Politik zum Auftakt
Dialog, Versöhnung, Frieden sind die Stichworte des ersten Tags der Papstreise in den Libanon. Der Start der 24. Auslandsreise hatte einen fast schon ungewöhnlich starken politischen Akzent – und das nicht nur bei der Pressekonferenz im Flugzeug, als er Waffenimporte als schwere Sünde bezeichnete, ein sofortiges Ende von Krieg und Gewalt in der Region forderte und schließlich den Arabischen Frühling würdigte. Auch das Papier zum Abschluss der Nahostsynode trägt in Teilen sehr politische Züge. Allerdings, das muss man gleich dazu sagen, in einer typischen benediktinischen Form.
Wer konkrete Aussagen und Forderungen zu Politik und Gesellschaft in einzelnen Ländern des Nahen Ostens erwartete, sucht in dem 94-seitigen Dokument vergebens. Kein Wort etwa zu Syrien, zum Irak, zum Konflikt zwischen Israel und den Palästinensern. Stattdessen der lapidare Satz: „Die Positionen des Heiligen Stuhls zu den verschiedenen Konflikten, welche die Region in dramatischer Weise plagen, und jene zum Status von Jerusalem und den heiligen Stätten sind weithin bekannt.“ Der Papst beschäftigt sich nicht mit der Tagespolitik – zumindest nicht in einem solchen Papier. Er setzt grundsätzlicher an. Die Themen, die er anspricht, haben Bedeutung über den Nahen Osten hinaus: etwa die Religionsfreiheit, das Verhältnis von Religion und Politik im laizistischen Staat (hier klingelt es bei allen, die noch das Stichwort „Entweltlichung“ von der Deutschlandreise vor einem Jahr im Ohr haben) sowie der Dialog der Religionen.
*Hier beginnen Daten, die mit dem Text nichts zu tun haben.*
(** Two customers; [gender] and [PaperlessBilling] are left open. *)
Definition telco (gender PaperlessBilling : list string) : Polars.DataFrame :=
  [ ("customerID", text ["7590-VHVEG"; "5575-GNVDE"]);
    ("gender", text gender);
    ("SeniorCitizen", ints [0; 1]%Z);
    ("Partner", text ["Yes"; "No"]);
    ("Dependents", text ["No"; "No"]);
    ("tenure", ints [1; 34]%Z);
    ("PhoneService", text ["No"; "Yes"]);
    ("MultipleLines", text ["No phone service"; "No"]);
    ("InternetService", text ["DSL"; "DSL"]);
    ("OnlineSecurity", text ["No"; "Yes"]);
    ("OnlineBackup", text ["Yes"; "No"]);
    ("DeviceProtection", text ["No"; "Yes"]);
    ("TechSupport", text ["No"; "No"]);
    ("StreamingTV", text ["No"; "No"]);
    ("StreamingMovies", text ["No"; "No"]);
    ("Contract", text ["Month-to-month"; "One year"]);
    ("PaperlessBilling", text PaperlessBilling);
    ("PaymentMethod", text ["Electronic check"; "Mailed check"]);
    ("MonthlyCharges", floats [597 # 20; 1139 # 20]);
    ("TotalCharges", text ["29.85"; "1889.5"]);
    ("Churn", text ["No"; "Yes"]) ].

Definition valid : Polars.DataFrame := telco ["Female"; "Male"] ["Yes"; "No"].

(** A value outside ["Yes"; "No"] in [PaperlessBilling], all else valid. *)
Definition paperless_bad : Polars.DataFrame :=
  telco ["Female"; "Male"] ["Maybe"; "No"].

(** Both rows hold a [gender] outside ["Male"; "Female"]. *)
Definition gender_bad : Polars.DataFrame :=
  telco ["F"; "M"] ["Yes"; "No"].

(** A cast that always fails: enough where no column needs one. *)
Definition no_astype (d : Pandas.dtype) (s : Pandas.series) : option Pandas.series :=
  None.

(** No element can be cast on its own either. *)
Definition no_coerce_value (d : Pandas.dtype) (v : value) : bool := false.

End Frames.

(* ===================================================================== *)
(** * Effects: a log of what was done, then a result *)
(* ===================================================================== *)

Module Log.

(** A computation that leaves entries of type [E] behind (lines printed,
    files written, tasks run) and ends in a value or an exception. *)
Definition t (E A : Type) : Type := (list E * result A)%type.

Definition ret {E A} (a : A) : t E A := ([], Ok a).

Definition emit {E} (e : E) : t E unit := ([e], Ok tt).

Definition lift {E A} (r : result A) : t E A := ([], r).

Definition bind {E A B} (c : t E A) (k : A -> t E B) : t E B :=
  match c with
  | (log, Ok a) => let (log', r) := k a in (log ++ log', r)
  | (log, Raise e) => (log, Raise e)
  end.

End Log.

Notation "x <~ c ;; k" := (Log.bind c (fun x => k))
  (at level 61, c at next level, right associativity).
Notation "c ;;~ k" := (Log.bind c (fun _ => k))
  (at level 61, right associativity).
(** [local_copy_vects params idx control]: the status, [*control] and the
    memory; [None] when [idx] is no index of [vectors]. *)
Definition local_copy_vects (prm : psa_client_params_t) (idx : nat)
    (control : Z) (m : ram) : option (mailbox_status * Z * ram) :=
  let in_len := cp_in_len prm in
  let out_len := cp_out_len prm in
  if ((cp_out_vec prm =? NULL) && negb (out_len =? 0))
     || ((cp_in_vec prm =? NULL) && negb (in_len =? 0))
  then Some (MAILBOX_INVAL_PARAMS, control, m)
  else if (Z.of_nat PSA_MAX_IOVEC <? in_len)
          || (Z.of_nat PSA_MAX_IOVEC <? out_len)
          || (Z.of_nat PSA_MAX_IOVEC <? size_t (in_len + out_len))
  then Some (MAILBOX_INVAL_PARAMS, control, m)
  else if (NUM_MAILBOX_QUEUE_SLOT <=? idx)%nat then None
  else
    let m1 := copy_vec m (in_vec_at idx 0) (cp_in_vec prm) in_len
                       0 PSA_MAX_IOVEC in
    let m2 := copy_vec m1 (out_vec_at idx 0) (cp_out_vec prm) out_len
                       0 PSA_MAX_IOVEC in
    let control := PARAM_SET_NS_INVEC control in
    let control := PARAM_SET_NS_OUTVEC control in
    let m3 := poke m2 (out_len_at idx) out_len in
    let m4 := poke m3 (original_out_vec_at idx) (cp_out_vec prm) in
    let m5 := poke m4 (in_use_at idx) 1 in
    Some (MAILBOX_SUCCESS, control, m5).
Lemma index_collapse s x start stop :
  backing_len s <= low (self s) ->
  index py_eq py_format x start stop s = (Raise IndexError, collapsed s).
Proof. intros H. destruct start, stop; collapse H. Qed.

Lemma contains_collapse s x :
  backing_len s <= low (self s) -> contains py_eq x s = (Ok false, collapsed s).
Proof. intros H. collapse H. Qed.

Lemma count_collapse s x :
  backing_len s <= low (self s) -> count py_eq x s = (Ok 0, collapsed s).
Proof. intros H. collapse H. Qed.

Lemma repr_collapse s :
  backing_len s <= low (self s) -> repr py_repr s = (Ok "[]"%string, collapsed s).
Proof. intros H. collapse H. Qed.

(** Re-adjustment never produces a position the window did not have. *)
Lemma readjust_never_widens s p :
  low (self (exec readjust_bounds s)) <= p < high (self (exec readjust_bounds s)) ->
  low (self s) <= p < high (self s).
Proof.
  unfold exec. rewrite readjust_bounds_run.
  destruct (Z.leb_spec (backing_len s) (low (self s))); simpl; lia.
Qed.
Benedikt wirbt für den Dialog der Religionen. Dabei findet er würdigende Worte für Judentum und Islam. Dann wird er aber auch durchaus deutlich. Beim Thema Religionsfreiheit kennt er keinen Spaß – hier geht es um ein zentrales Anliegen seines Pontifikats. Religionsfreiheit sei ein „heiliges und unveräußerliches Recht“ und der Teil der fundamentalen Menschenrechte. Dabei betont Benedikt die universale Bedeutung der Menschenrechte gerade für Christen. An anderer Stelle fordert er die Gleichstellung von Mann und Frau: „Ich möchte allen Frauen versichern, dass die katholische Kirche in Treue zum göttlichen Plan die persönliche Würde der Frau und ihre Gleichheit mit dem Mann fördert angesichts der verschiedensten Formen von Diskriminierung, denen sie aufgrund der Tatsache ihres Frauseins unterworfen sind.“ Benedikt hat die patriarchal geprägten Gesellschaften der Region im Blick. Doch was bedeutet das für die Kirche? Allein der Hinweis, dass bei kirchlichen Rechtsstreitigkeiten in Ehefragen die Stimme der Frauen gleich der des Mannes gehört werden soll, dürfte da nicht ausreichen.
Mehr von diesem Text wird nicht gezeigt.